How to complete this task: Copy each line of the data below in which the word "internal" can be found.

Collected data entries:
-.-.-

(* ===== verification/AcmeNonce.v ===== *)
(** * Anti-replay nonces of the ACME server

    The model of server/internal/acme/nonce.go and of the consumed set of
    server/internal/database/acme_nonce.go.  A nonce carries its time of issue and a tag under a
    secret that all replicas share; spending it inserts the hash of its text into a table they
    share too, and a sweep deletes the rows that have expired.  Calls of any number of replicas
    interleave: reading the clock and each statement on the table are steps of their own, a
    statement may fail before or after it took effect, and each call reads a clock that may be
    ahead of or behind the time.  Instants are nanoseconds since the epoch.  Metrics and log
    lines are left out. *)

From Stdlib Require Import ZArith Bool String Strings.Byte List Lia Sorting.Sorted.
From stdpp Require Import base decidable list gmap.
From S2P Require Import Prelude Programs ByteMaps Sha256 Hkdf Base64Url.
Local Open Scope Z_scope.
Local Open Scope list_scope.
Local Open Scope prog_scope.

Definition Millisecond : Z := 1000000.
Definition Minute : Z := 60 * 1000 * Millisecond.
Definition nonceTTL : Z := 30 * Minute.
Definition nonceClockSkew : Z := 5 * Minute.

Definition nonceVersion : byte := x01.
Definition nonceRandomLen : nat := 16.
Definition nonceMACLen : nat := 16.
Definition noncePayloadLen : nat := 25.
Definition nonceTotalLen : nat := 41.

(** The difference of two instants, which saturates. *)
Definition Sub (a b : Z) : Z := Z.max (- 2 ^ 63) (Z.min (2 ^ 63 - 1) (a - b)).

(** ** The consumed set *)

(** The table: the hash of a nonce and when its row expires. *)
Notation consumed_set := (gmap str Z).

(** How a statement ends: with its answer, or with an error before or after it took effect. *)
Inductive fault := NoFault | FailBefore | FailAfter.

(** What a statement answers and leaves behind. *)
Definition under {A} (f : fault) (r : A * consumed_set) (rows : consumed_set) : option A * consumed_set :=
  match f with NoFault => (Some (fst r), snd r) | FailBefore => (None, rows) | FailAfter => (None, snd r) end.

(** INSERT .. ON CONFLICT DO NOTHING, and whether a row was inserted. *)
Definition insertOrIgnore (nonceHash : str) (expiresAt : Z) (rows : consumed_set) : bool * consumed_set :=
  match rows !! nonceHash with Some _ => (false, rows) | None => (true, <[nonceHash := expiresAt]> rows) end.

Definition ConsumeACMENonce (f : fault) (nonceHash : str) (expiresAt : Z) (rows : consumed_set) : option bool * consumed_set :=
  under f (insertOrIgnore nonceHash expiresAt rows) rows.

(** DELETE .. WHERE expires_at < now. *)
Definition GCACMENonces (f : fault) (now : Z) (rows : consumed_set) : option unit * consumed_set :=
  under f (tt, filter (fun r => now <= snd r) rows) rows.

(** ** The store *)

Inductive op : Set -> Type :=
| Now : op Z
| ConsumeNonce (nonceHash : str) (expiresAt : Z) : op (option bool)
| GCNonces (now : Z) : op (option unit).

Notation prog := (Programs.prog op).

Section Store.

Variable secret : str.

Definition mac (payload : str) : str := firstn nonceMACLen (hmac secret payload).

Definition nonceHash (nonce : str) : str := hex_encode (sha256 nonce).
Lemma Inv_event es e : Inv es -> Inv (es ++ [e]).
Proof using Type.
  intros I. destruct (what e) as [user method rid rcsrf|r|r random|r body|r random|r body|subj id|other operation r] eqn:Hw.
  - exact (Inv_login es e _ _ _ _ I Hw).
  - exact (Inv_logout es e r I Hw).
  - apply (session_cases es e r (fun _ s st =>
      let st := putChallenge (tChallenge (at_ e)) (sID s) (randToken random) (lit "register") (User s) st in
      (Challenge (randToken random) (match ListWebAuthnCredentials (faults e) (User s) st with Some l => l | None => ∅ end), st)) I); [unfold do_event; now rewrite Hw|].
    intros p s Hh Hs Hc E. apply (Inv_begin es e r p s _ _ I Hh Hc E). now left.
  - apply (session_cases es e r (fun _ s st => match body with None => (Refused 400, st) | Some body => complete_registration (at_ e) (faults e) s body st end) I); [unfold do_event; now rewrite Hw|].
    intros p s Hh Hs Hc E. destruct body as [body|]; [exact (Inv_register_finish es e r p s body I Hw Hh Hc E) | exact (Inv_same es e I E)].
  - apply (session_cases es e r (fun _ s st =>
      match ListWebAuthnCredentials (faults e) (User s) st with
      | None => (Refused 500, st)
      | Some known => if bool_decide (known = ∅) then (Refused 428, st) else
          (Challenge (randToken random) known, putChallenge (tChallenge (at_ e)) (sID s) (randToken random) (lit "stepup") (User s) st)
      end) I); [unfold do_event; now rewrite Hw|].
    intros p s Hh Hs Hc E. destruct (ListWebAuthnCredentials _ _ _) as [known|]; [|exact (Inv_same es e I E)]. destruct (bool_decide (known = ∅)); [exact (Inv_same es e I E)|].
    apply (Inv_begin es e r p s _ _ I Hh Hc E). right. now exists random.
  - apply (session_cases es e r (fun _ s st => match body with None => stepUpFail (faults e) s st | Some body => complete_step_up (at_ e) (faults e) s body st end) I); [unfold do_event; now rewrite Hw|].
    intros p s Hh Hs Hc E. destruct body as [body|]; [exact (Inv_step_up_finish es e r p s body I Hw Hh Hs Hc E)|].
    apply (Inv_refused es e s (pending (after es)) I); [reflexivity|]. rewrite E. now destruct (after es).
  - exact (Inv_delete es e _ _ I Hw).
  - destruct other; [apply (Inv_same es e I); rewrite after_snoc; unfold do_event; now rewrite Hw|].
    apply (session_cases es e r (fun p s st => (if existsb (bytes_eqb operation) (stepUpOps cfg) && negb (stepUpValid (tMark (at_ e)) s) then StepUpRequired else Passed (Some p), st)) I); [unfold do_event; now rewrite Hw|].
    intros p s _ _ _ E. exact (Inv_same es e I E).
Qed.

-.-.-

Solved exercise:
    The model of server/internal/acme/nonce.go and of the consumed set of
    server/internal/database/acme_nonce.go.  A nonce carries its time of issue and a tag under a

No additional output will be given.